Stored data:
--------

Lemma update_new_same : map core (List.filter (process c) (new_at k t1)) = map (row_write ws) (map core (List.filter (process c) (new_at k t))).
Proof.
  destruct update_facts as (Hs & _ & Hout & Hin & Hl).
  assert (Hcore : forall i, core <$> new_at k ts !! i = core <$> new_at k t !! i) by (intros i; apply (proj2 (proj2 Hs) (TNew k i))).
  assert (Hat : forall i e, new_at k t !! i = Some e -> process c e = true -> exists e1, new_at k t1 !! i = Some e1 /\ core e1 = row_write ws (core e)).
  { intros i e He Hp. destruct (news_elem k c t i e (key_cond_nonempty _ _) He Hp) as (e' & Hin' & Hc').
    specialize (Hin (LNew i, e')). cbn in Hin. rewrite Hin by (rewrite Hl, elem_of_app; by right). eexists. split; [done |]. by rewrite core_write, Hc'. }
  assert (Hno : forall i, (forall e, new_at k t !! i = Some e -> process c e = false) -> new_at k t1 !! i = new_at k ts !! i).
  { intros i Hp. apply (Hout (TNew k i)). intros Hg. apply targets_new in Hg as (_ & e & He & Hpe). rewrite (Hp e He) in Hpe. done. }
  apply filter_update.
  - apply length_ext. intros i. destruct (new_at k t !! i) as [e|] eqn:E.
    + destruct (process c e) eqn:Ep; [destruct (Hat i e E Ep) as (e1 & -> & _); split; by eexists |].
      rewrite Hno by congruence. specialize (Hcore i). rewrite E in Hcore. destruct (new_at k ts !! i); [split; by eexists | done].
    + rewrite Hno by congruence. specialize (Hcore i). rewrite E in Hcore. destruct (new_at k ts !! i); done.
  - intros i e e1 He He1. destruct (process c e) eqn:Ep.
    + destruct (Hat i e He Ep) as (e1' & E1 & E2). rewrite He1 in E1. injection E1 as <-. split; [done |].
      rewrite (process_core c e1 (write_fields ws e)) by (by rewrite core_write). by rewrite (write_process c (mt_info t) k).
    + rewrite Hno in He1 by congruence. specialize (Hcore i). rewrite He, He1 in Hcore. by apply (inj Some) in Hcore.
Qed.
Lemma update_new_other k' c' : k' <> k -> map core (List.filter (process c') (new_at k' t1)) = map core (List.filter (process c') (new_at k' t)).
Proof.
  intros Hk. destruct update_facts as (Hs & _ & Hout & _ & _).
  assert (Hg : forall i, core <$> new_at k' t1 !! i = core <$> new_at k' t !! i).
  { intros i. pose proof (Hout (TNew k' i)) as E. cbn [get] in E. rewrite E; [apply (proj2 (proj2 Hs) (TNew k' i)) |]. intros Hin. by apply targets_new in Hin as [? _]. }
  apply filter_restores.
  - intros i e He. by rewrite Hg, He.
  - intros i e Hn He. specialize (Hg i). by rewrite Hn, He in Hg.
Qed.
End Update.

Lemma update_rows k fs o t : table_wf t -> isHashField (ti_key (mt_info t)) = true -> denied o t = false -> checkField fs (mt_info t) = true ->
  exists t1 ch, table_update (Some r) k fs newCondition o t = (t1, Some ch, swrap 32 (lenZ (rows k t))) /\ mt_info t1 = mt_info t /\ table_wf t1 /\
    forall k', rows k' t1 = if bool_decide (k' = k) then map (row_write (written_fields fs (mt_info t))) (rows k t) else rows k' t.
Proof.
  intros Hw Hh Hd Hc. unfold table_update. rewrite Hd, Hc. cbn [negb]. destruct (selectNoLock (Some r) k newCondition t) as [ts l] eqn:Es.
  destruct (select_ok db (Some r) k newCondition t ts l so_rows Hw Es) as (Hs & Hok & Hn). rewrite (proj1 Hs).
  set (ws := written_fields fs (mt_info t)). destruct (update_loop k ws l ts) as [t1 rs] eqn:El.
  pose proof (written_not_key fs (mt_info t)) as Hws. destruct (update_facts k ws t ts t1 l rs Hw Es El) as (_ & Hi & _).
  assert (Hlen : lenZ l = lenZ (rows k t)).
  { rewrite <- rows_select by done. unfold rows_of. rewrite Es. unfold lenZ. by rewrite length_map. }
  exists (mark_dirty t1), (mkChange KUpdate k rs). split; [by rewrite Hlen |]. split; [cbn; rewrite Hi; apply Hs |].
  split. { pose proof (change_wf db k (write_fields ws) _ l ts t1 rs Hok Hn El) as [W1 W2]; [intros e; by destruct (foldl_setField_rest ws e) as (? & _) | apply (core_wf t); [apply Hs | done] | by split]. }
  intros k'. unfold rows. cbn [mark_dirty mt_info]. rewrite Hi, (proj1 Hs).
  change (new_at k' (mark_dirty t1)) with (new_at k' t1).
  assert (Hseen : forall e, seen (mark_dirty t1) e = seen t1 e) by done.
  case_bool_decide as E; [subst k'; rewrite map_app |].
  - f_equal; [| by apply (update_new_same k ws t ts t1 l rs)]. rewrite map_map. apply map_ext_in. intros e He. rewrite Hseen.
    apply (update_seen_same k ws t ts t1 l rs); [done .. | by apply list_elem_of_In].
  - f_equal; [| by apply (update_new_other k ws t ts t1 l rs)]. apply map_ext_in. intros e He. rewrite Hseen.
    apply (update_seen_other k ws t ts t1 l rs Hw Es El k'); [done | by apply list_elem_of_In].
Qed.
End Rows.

--------

Repeat exactly the lines from the one containing "apply (update_seen_same k" to the end of the records.

| RESPONSE |
    apply (update_seen_same k ws t ts t1 l rs); [done .. | by apply list_elem_of_In].
  - f_equal; [| by apply (update_new_other k ws t ts t1 l rs)]. apply map_ext_in. intros e He. rewrite Hseen.
    apply (update_seen_other k ws t ts t1 l rs Hw Es El k'); [done | by apply list_elem_of_In].
Qed.
End Rows.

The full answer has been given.